Women Pay the Price of War

The passage of the 1917 Espionage Act is one of the lowest points in U.S. history. Enacted after the country entered World War I, the law prescribed a $10,000 fine and up to twenty years imprisonment for anyone who interfered with the recruiting of soldiers. The act was deliberately written in such general terms that merely speaking out against the war could be interpreted as a violation of the law. So it quickly became a legal opportunity for rounding up people whom the authorities considered to be troublemakers. Before the war was over, nearly one thousand U.S. residents were convicted of breaking the Espionage Act. They included well-known left-leaning war resisters such as perennial presidential candidate Eugene Debs, anarchist Emma Goldman, and union organizer “Big” Bill Haywood.

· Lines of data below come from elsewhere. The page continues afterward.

(* ===== verification/Desc.v ===== *)
(** * kernel/arch/x86_64/gdt.c and the table building of idt.c

    Segment descriptors, the task state segment and interrupt gates as the processor
    reads them: packed bytes, little endian. *)
From S2P Require Import Prelude Memory Mem Pow2 State FreeList PageAlloc Kalloc HashMap Paging Devices Ctx.

(** ** gdt.c *)

Definition ACCESS_PRESENT : Z := 2 ^ 7.
Definition ACCESS_S : Z := 2 ^ 4.
Definition ACCESS_EXEC : Z := 2 ^ 3.
Definition ACCESS_RW : Z := 2 ^ 1.
Definition DPL (x : Z) : Z := Z.shiftl x 5.
Definition GRAN_4K : Z := 2 ^ 7.
Definition SZ_32 : Z := 2 ^ 6.
Definition LONG_MODE : Z := 2 ^ 5.

Record gdt_desc := GdtDesc {
  limit_low : Z; base_low : Z; base_mid : Z; access : Z; granularity : Z; base_high : Z
}.

Definition gdt_entries : list gdt_desc := [
  GdtDesc 0 0 0 0 0 0;
  GdtDesc 0xFFFF 0 0 (Z.lor (Z.lor (Z.lor ACCESS_PRESENT ACCESS_S) ACCESS_EXEC) ACCESS_RW)
    (Z.lor (Z.lor GRAN_4K LONG_MODE) 0xF) 0;
  GdtDesc 0xFFFF 0 0 (Z.lor (Z.lor ACCESS_PRESENT ACCESS_S) ACCESS_RW)
    (Z.lor (Z.lor GRAN_4K SZ_32) 0xF) 0;
  GdtDesc 0xFFFF 0 0 (Z.lor (Z.lor (Z.lor ACCESS_PRESENT ACCESS_S) ACCESS_RW) (DPL 3))
    (Z.lor (Z.lor GRAN_4K SZ_32) 0xF) 0;
  GdtDesc 0xFFFF 0 0 (Z.lor (Z.lor (Z.lor (Z.lor ACCESS_PRESENT ACCESS_S) ACCESS_EXEC) ACCESS_RW) (DPL 3))
    (Z.lor (Z.lor GRAN_4K LONG_MODE) 0xF) 0
].

Definition desc_bytes (d : gdt_desc) : list Z :=
  le_split 2 (limit_low d) ++ le_split 2 (base_low d) ++
  [base_mid d; access d; granularity d; base_high d].

(** [struct tss_desc] *)
Record tss_desc := TssDesc {
  t_limit_low : Z; t_base_low : Z; t_base_middle : Z; t_access : Z; t_granularity : Z;
  t_base_high : Z; t_base_upper : Z; t_reserved : Z
}.

Definition tss_desc_bytes (d : tss_desc) : list Z :=
  le_split 2 (t_limit_low d) ++ le_split 2 (t_base_low d) ++
  [t_base_middle d; t_access d; t_granularity d; t_base_high d] ++
  le_split 4 (t_base_upper d) ++ le_split 4 (t_reserved d).

(** [sizeof] of [struct tss], [struct gdt], [struct gdtr]; offsets in [struct tss]. *)
Definition TSS_SIZE : Z := 104.
Definition TSS_RSP0 : Z := 4.
Definition TSS_IST1 : Z := 36.
Definition TSS_IOPB : Z := 102.
Definition GDT_SIZE : Z := 56.
Definition GDT_TSS : Z := 40.
Definition GDTR_SIZE : Z := 10.

(** The descriptor [make_gdt] writes for the task state segment at [base]. *)
Definition tss_descriptor (base : Z) : tss_desc :=
  TssDesc TSS_SIZE (Z.land base 0xFFFF) (Z.land (Z.shiftr base 16) 0xFF) 0x89 0
    (Z.land (Z.shiftr base 24) 0xFF) (w32 (Z.shiftr base 32)) 0.

(** [gdt_meta_init]: [cpu_gdtr], [cpu_gdt], [cpu_tss]. *)
Definition gdt_meta_init (fuel : nat) : M kernel (Z * Z * Z) :=
  n ← gets (fun s => ncpus (k_cpu s));
  gdtr ← kalloc fuel (mul64 GDTR_SIZE n);
  gdt ← kalloc fuel (mul64 GDT_SIZE n);
  tss ← kalloc fuel (mul64 TSS_SIZE n);
  mret (gdtr, gdt, tss).

Definition make_gdt (fuel : nat) (tabs : Z * Z * Z) : M kernel Z :=
  let '(cpu_gdtr, cpu_gdt, cpu_tss) := tabs in
  id ← gets (fun s => cpu_id (k_cpu s));
  let base := cpu_tss + id * TSS_SIZE in
  let gdt := cpu_gdt + id * GDT_SIZE in
  let gdtr := cpu_gdtr + id * GDTR_SIZE in
  store_bytes gdt (flat_map desc_bytes gdt_entries ++ replicate 16 0) ;;
  store_bytes (base + TSS_IOPB) (le_split 2 0xFFFF) ;;
  r ← page_alloc fuel PAGE_SIZE;
  store64 (base + TSS_RSP0) (add64 r PAGE_SIZE) ;;
  i ← page_alloc fuel PAGE_SIZE;
  store64 (base + TSS_IST1) (add64 i PAGE_SIZE) ;;
  store_bytes (gdt + GDT_TSS) (tss_desc_bytes (tss_descriptor base)) ;;
  store_bytes gdtr (le_split 2 (GDT_SIZE - 1)) ;;
  store64 (gdtr + 2) gdt ;;
  mret gdtr.

(** [flush_gdt] is assembly: [lgdt], reload of the segments and [ltr]. *)
Definition gdt_init (fuel : nat) (tabs : Z * Z * Z) : M kernel unit :=
  p ← make_gdt fuel tabs; emit (Lgdt p).

(** ** idt.c *)

Record idt_entry_t := IdtEntry {
  isr_low : Z; kernel_cs : Z; ist : Z; flags : Z; isr_mid : Z; isr_high : Z; i_reserved : Z
}.

Definition idt_gate (isr fl : Z) : idt_entry_t :=
  IdtEntry (Z.land isr 0xFFFF) (Z.shiftl 1 3) 1 fl (Z.land (Z.shiftr isr 16) 0xFFFF)
    (w32 (Z.shiftr isr 32)) 0.

Definition gate_bytes (g : idt_entry_t) : list Z :=
  le_split 2 (isr_low g) ++ le_split 2 (kernel_cs g) ++ [ist g; flags g] ++
  le_split 2 (isr_mid g) ++ le_split 4 (isr_high g) ++ le_split 4 (i_reserved g).

Definition IDT_ENTRY_SIZE : Z := 16.

(** The table is at the address [idt]. *)
Definition idt_set (idt i isr fl : Z) : M kernel unit :=
  store_bytes (idt + i * IDT_ENTRY_SIZE) (gate_bytes (idt_gate isr fl)).

Definition idt_load (limit base : Z) : M kernel unit := emit (Lidt limit base) ;; emit Sti.

(** The interrupt numbers the macro goes through, one by one from 0 to 255. *)
Definition X_ISR : list Z := seqZ 0 256.

(** [X(x)] for every number. *)
Fixpoint for_isrs (X : Z -> M kernel unit) (l : list Z) : M kernel unit :=
  match l with
  | [] => mret tt
  | x :: l => X x ;; for_isrs X l
  end.

(** [isrs i] is the address of the assembly stub [isr##i]. *)
Definition idt_init (idt : Z) (isrs : Z -> Z) : M kernel unit :=
  for_isrs (fun x => idt_set idt x (isrs x) (Z.lor 0x8E 0x60)) X_ISR ;;
  idt_load (IDT_ENTRY_SIZE * 256 - 1) idt.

Among those arrested and imprisoned was the socialist activist and author Kate Richards O’Hare. As early as 1914, three years before the United States went to war, she passionately condemned militaristic adventurism and pointed out that the victims of war include the mothers whose sons are devoured by it. “It is the women of Europe who pay the price while war rages,” she wrote, “and it will be the women who will pay again when war has run its bloody course and Europe sinks down into the slough of poverty like a harried beast too spent to wage the fight. It will be the sonless mothers who will bend their shoulders to the plough and wield in age-palsied hands the reaphook.”

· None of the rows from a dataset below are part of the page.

Definition NPF_MANTISSA_BITS : Z := 23.
Definition NPF_EXPONENT_BIAS : Z := 127.
Definition NPF_FRACTION_BIN_DIGITS : Z := 64.
Definition NPF_MAX_FRACTION_DEC_DIGITS : nat := 8.

(** [frac &= 0x0fffffffffffffff; frac *= 10;] *)
Definition frac_step (frac : Z) : Z := mul64 (Z.land frac 0x0fffffffffffffff) 10.

(** The number of zeros the fraction starts with, and the fraction after them. *)
Fixpoint frac_zeros (fuel : nat) (frac : Z) : option (Z * Z) :=
  match fuel with
  | O => None
  | S fuel =>
      if negb (frac =? 0) && (Z.shiftr frac (NPF_FRACTION_BIN_DIGITS - 4) =? 0) then
        '(n, frac) ← frac_zeros fuel (frac_step frac); Some (n + 1, frac)
      else Some (0, frac)
  end.

(** At most [n] digits of the fraction. *)
Fixpoint frac_digits (n : nat) (frac frac_part : Z) : Z :=
  match n with
  | O => frac_part
  | S n =>
      if frac =? 0 then frac_part
      else frac_digits n (frac_step frac)
             (add64 (mul64 frac_part 10) (Z.shiftr frac (NPF_FRACTION_BIN_DIGITS - 4)))
  end.

(** The integer part, the decimal digits of the fraction as a number and how many zeros
    come before them; [Some None] when the value is out of range (the code's 0). *)
Definition npf_fsplit_abs (f_bits : Z) : option (option (Z * Z * Z)) :=
  let exponent := Z.land (Z.shiftr f_bits NPF_MANTISSA_BITS) 0xFF - NPF_EXPONENT_BIAS - NPF_MANTISSA_BITS in
  if 64 - NPF_MANTISSA_BITS <=? exponent then Some None else
  let mantissa_norm := Z.lor (Z.land f_bits (2 ^ 23 - 1)) (2 ^ 23) in
  let int_part :=
    if 0 <? exponent then w64 (Z.shiftl mantissa_norm exponent)
    else if exponent <? 0 then
      (if NPF_MANTISSA_BITS <? - exponent then 0 else Z.shiftr mantissa_norm (- exponent))
    else mantissa_norm in
  let shift := NPF_FRACTION_BIN_DIGITS + exponent - 4 in
  let frac :=
    if (NPF_FRACTION_BIN_DIGITS - 4 <=? shift) || (shift <? 0) then 0
    else w64 (Z.shiftl mantissa_norm shift) in
  '(zeros, frac) ← frac_zeros 32 (frac_step frac);
  Some (Some (int_part, frac_digits NPF_MAX_FRACTION_DEC_DIGITS frac 0, zeros)).

(** Writes of one character and of [n] zeros at the end of the buffer. *)
Definition buf_put (buf : list Z) (c : Z) : option (list Z) :=
  if (length buf <? CBUF_SIZE)%nat then Some (buf ++ [c]) else None.

Fixpoint buf_zeros (n : nat) (buf : list Z) : option (list Z) :=
  match n with
  | O => Some buf
  | S n => buf ← buf_put buf 48; buf_zeros n buf
  end.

Such declarations, not to mention her 1904 socialist novel What Happened to Dan? and the radical journal Rip-Saw which she edited with her husband, brought O’Hare to the attention of the authorities. Ready to arrest her at the slightest provocation, they took action against her in 1917 when she blasted the war in a speech delivered in Bowman, North Dakota. She was quickly convicted of violating the Espionage Act and sentenced to five years in prison, despite the fact that she was a mother of four. While serving her time in Missouri State Penitentiary, she wrote two books. One of them, In Prison, was a stark exposé of the conditions women prisoners endured behind bars. O’Hare’s graphic descriptions of guard brutality and lesbian sex between prisoners shocked the nation.

Although she didn’t lose a son in battle, O’Hare’s incarceration made her one of the women who pay the price for war. By the time her sentence was commuted by President Warren Harding in 1920, she had served close to four years. Upon her release, she worked hard for prison reform, especially for women inmates.